With both ends included, repeat exactly the lines of the entries below from the one containing "read cursor by" down to the one containing "agentBuffer + BUFFER_LENGTH_SAMPLES_PER_CHANNEL)", and no others.

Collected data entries

* * *

(** What one turn of the loop does to a buffer that has been written to:
    if the eligibility pass marks it for the mix, the advance moves its
    read cursor by one frame around the ring, which takes exactly one
    frame from what the buffer holds, and never moves it past the write
    cursor; if not, the read cursor stays.  Either way the mark is
    cleared for the next turn and the read cursor is at the start of a
    frame. *)
Theorem mixed_buffer_gives_one_frame
    (agentBuffer : Mixer.AudioRingBuffer) (e : Z) :
  endOfLastWrite agentBuffer = Some e -> 0 <= e < RING_BUFFER_SAMPLES ->
  cursorReachable (nextOutput agentBuffer) ->
  let checked := checkBuffer agentBuffer in
  let advanced := advanceBuffer checked in
  (shouldBeAddedToMix checked = true ->
   nextOutput advanced
   = (nextOutput agentBuffer + BUFFER_LENGTH_SAMPLES_PER_CHANNEL)
     mod RING_BUFFER_SAMPLES
   /\ diffLastWriteNextOutput advanced
      = diffLastWriteNextOutput agentBuffer - BUFFER_LENGTH_SAMPLES_PER_CHANNEL
   /\ 0 <= diffLastWriteNextOutput advanced)
  /\ (shouldBeAddedToMix checked = false ->
      nextOutput advanced = nextOutput agentBuffer
      /\ diffLastWriteNextOutput advanced = diffLastWriteNextOutput agentBuffer)
  /\ shouldBeAddedToMix advanced = false
  /\ cursorReachable (nextOutput advanced).
Proof.
  intros Hwritten He Hcursor checked advanced.
  pose proof (advancedNextOutput_frame _ Hcursor) as Hadvance.
  destruct (cursorReachable_frame _ Hcursor) as (k & Hk & Hp).
  destruct (checkBuffer_cases agentBuffer e Hwritten)
    as (Hnext & Hend & _ & Hgood).
  fold checked in Hnext, Hend, Hgood.
  unfold RING_BUFFER_FRAMES in Hk.
  rewrite RING_BUFFER_SAMPLES_value, BUFFER_LENGTH_SAMPLES_PER_CHANNEL_value
    in *.
  unfold advanced, advanceBuffer.
  destruct (shouldBeAddedToMix checked) eqn:Hmark.
  - specialize (Hgood eq_refl).
    cbn [shouldBeAddedToMix setShouldBeAddedToMix setNextOutput nextOutput].
    rewrite Hnext, Hadvance.
    split; [intros _|split; [discriminate|split; [reflexivity|]]].
    + split; [reflexivity|].
      unfold diffLastWriteNextOutput in *.
      cbn [endOfLastWrite setShouldBeAddedToMix setNextOutput nextOutput].
      rewrite Hend, Hwritten in *.
      rewrite RING_BUFFER_SAMPLES_value in *.
      set (p := nextOutput agentBuffer) in *.
      destruct (Z.ltb_spec (p + 256) 2560);
        [rewrite mod_inside by lia|rewrite mod_above by lia];
        destruct (Z.ltb_spec (e - p) 0);
        match goal with
        | |- context [if ?x <? 0 then _ else _] => destruct (Z.ltb_spec x 0)
        end; lia.
    + rewrite <- Hadvance. now constructor.
  - split; [discriminate|]. split; [intros _|split; [exact Hmark|]].
    + split; [exact Hnext|].
      unfold diffLastWriteNextOutput. now rewrite Hnext, Hend, Hwritten.
    + now rewrite Hnext.
Qed.

Lemma mixed_buffer_gives_one_frame_witness :
  let source :=
    {| buffer := repeat 5 2560; nextOutput := 2304;
       endOfLastWrite := Some 512; started := true;
       shouldBeAddedToMix := false; shouldLoopbackForAgent := false;
       position := mkVec3 1 0 0; bearing := 0%R;
       attenuationRatio := 1%R |} in
  cursorReachable (nextOutput source)
  /\ diffLastWriteNextOutput source = 768
  /\ nextOutput (advanceBuffer (checkBuffer source)) = 0
  /\ diffLastWriteNextOutput (advanceBuffer (checkBuffer source)) = 512.
Proof.
  intros source.
  assert (Hcursor : cursorReachable (nextOutput source)).
  { change (nextOutput source)
      with (Nat.iter 9 advancedNextOutput 0).
    simpl. repeat apply reach_advance. exact reach_origin. }
  split; [exact Hcursor|]. split; [reflexivity|].
  destruct (mixed_buffer_gives_one_frame source 512 eq_refl) as (Hmixed & _).
  { rewrite RING_BUFFER_SAMPLES_value. lia. }
  { exact Hcursor. }
  destruct (Hmixed eq_refl) as (Hnext & Hdiff & _).
  split; [rewrite Hnext|rewrite Hdiff]; reflexivity.
Defined.

End AdvanceFacts.

Section MixCells.

(** [plateauAdditionOfSamples] on a cell of the client's samples changes
    that cell and no other. *)
Lemma plateauInto_cells (clientSamples : list Z) (i sampleToAdd : Z) :
  0 <= i < Z.of_nat (length clientSamples) ->
  exists out,
    plateauInto clientSamples i sampleToAdd = Some out
    /\ length out = length clientSamples
    /\ forall j : nat,
         nth j out 0
         = if Z.of_nat j =? i
           then plateauAdditionOfSamples (nth j clientSamples 0) sampleToAdd
           else nth j clientSamples 0.
Proof.
  intros Hi. unfold plateauInto.
  rewrite peek_inside by exact Hi. simpl bind.
  set (v := plateauAdditionOfSamples (nth (Z.to_nat i) clientSamples 0)
                                     sampleToAdd).
  destruct (poke_inside clientSamples i v Hi) as (out & Hpoke & Hlen).
  destruct (array_set_inside clientSamples i v Hi) as (_ & Hnth).
  unfold array_set in Hnth. rewrite Hpoke in Hnth.
  exists out. split; [exact Hpoke|]. split; [exact Hlen|].
  intros j. rewrite Hnth.
  destruct (Z.eqb_spec (Z.of_nat j) i) as [Hj | Hj]; [|reflexivity].
  unfold v. now replace (Z.to_nat i) with j by lia.
Qed.

Variable otherAgentBuffer : Mixer.AudioRingBuffer.
Variable sp : Spatial.

Hypothesis ring_length :
  Z.of_nat (length (buffer otherAgentBuffer)) = RING_BUFFER_SAMPLES.
Hypothesis cursor_reachable : cursorReachable (nextOutput otherAgentBuffer).
Hypothesis delay_range : 0 <= samplesDelay sp <= PHASE_DELAY_AT_90.

Variables goodChannel delayedChannel : Z.
Hypothesis channels :
  goodChannel = 0 /\ delayedChannel = BUFFER_LENGTH_SAMPLES_PER_CHANNEL
  \/ goodChannel = BUFFER_LENGTH_SAMPLES_PER_CHANNEL /\ delayedChannel = 0.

* * *

_Answer space_:
    read cursor by one frame around the ring, which takes exactly one
    frame from what the buffer holds, and never moves it past the write
    cursor; if not, the read cursor stays.  Either way the mark is
    cleared for the next turn and the read cursor is at the start of a
    frame. *)
Theorem mixed_buffer_gives_one_frame
    (agentBuffer : Mixer.AudioRingBuffer) (e : Z) :
  endOfLastWrite agentBuffer = Some e -> 0 <= e < RING_BUFFER_SAMPLES ->
  cursorReachable (nextOutput agentBuffer) ->
  let checked := checkBuffer agentBuffer in
  let advanced := advanceBuffer checked in
  (shouldBeAddedToMix checked = true ->
   nextOutput advanced
   = (nextOutput agentBuffer + BUFFER_LENGTH_SAMPLES_PER_CHANNEL)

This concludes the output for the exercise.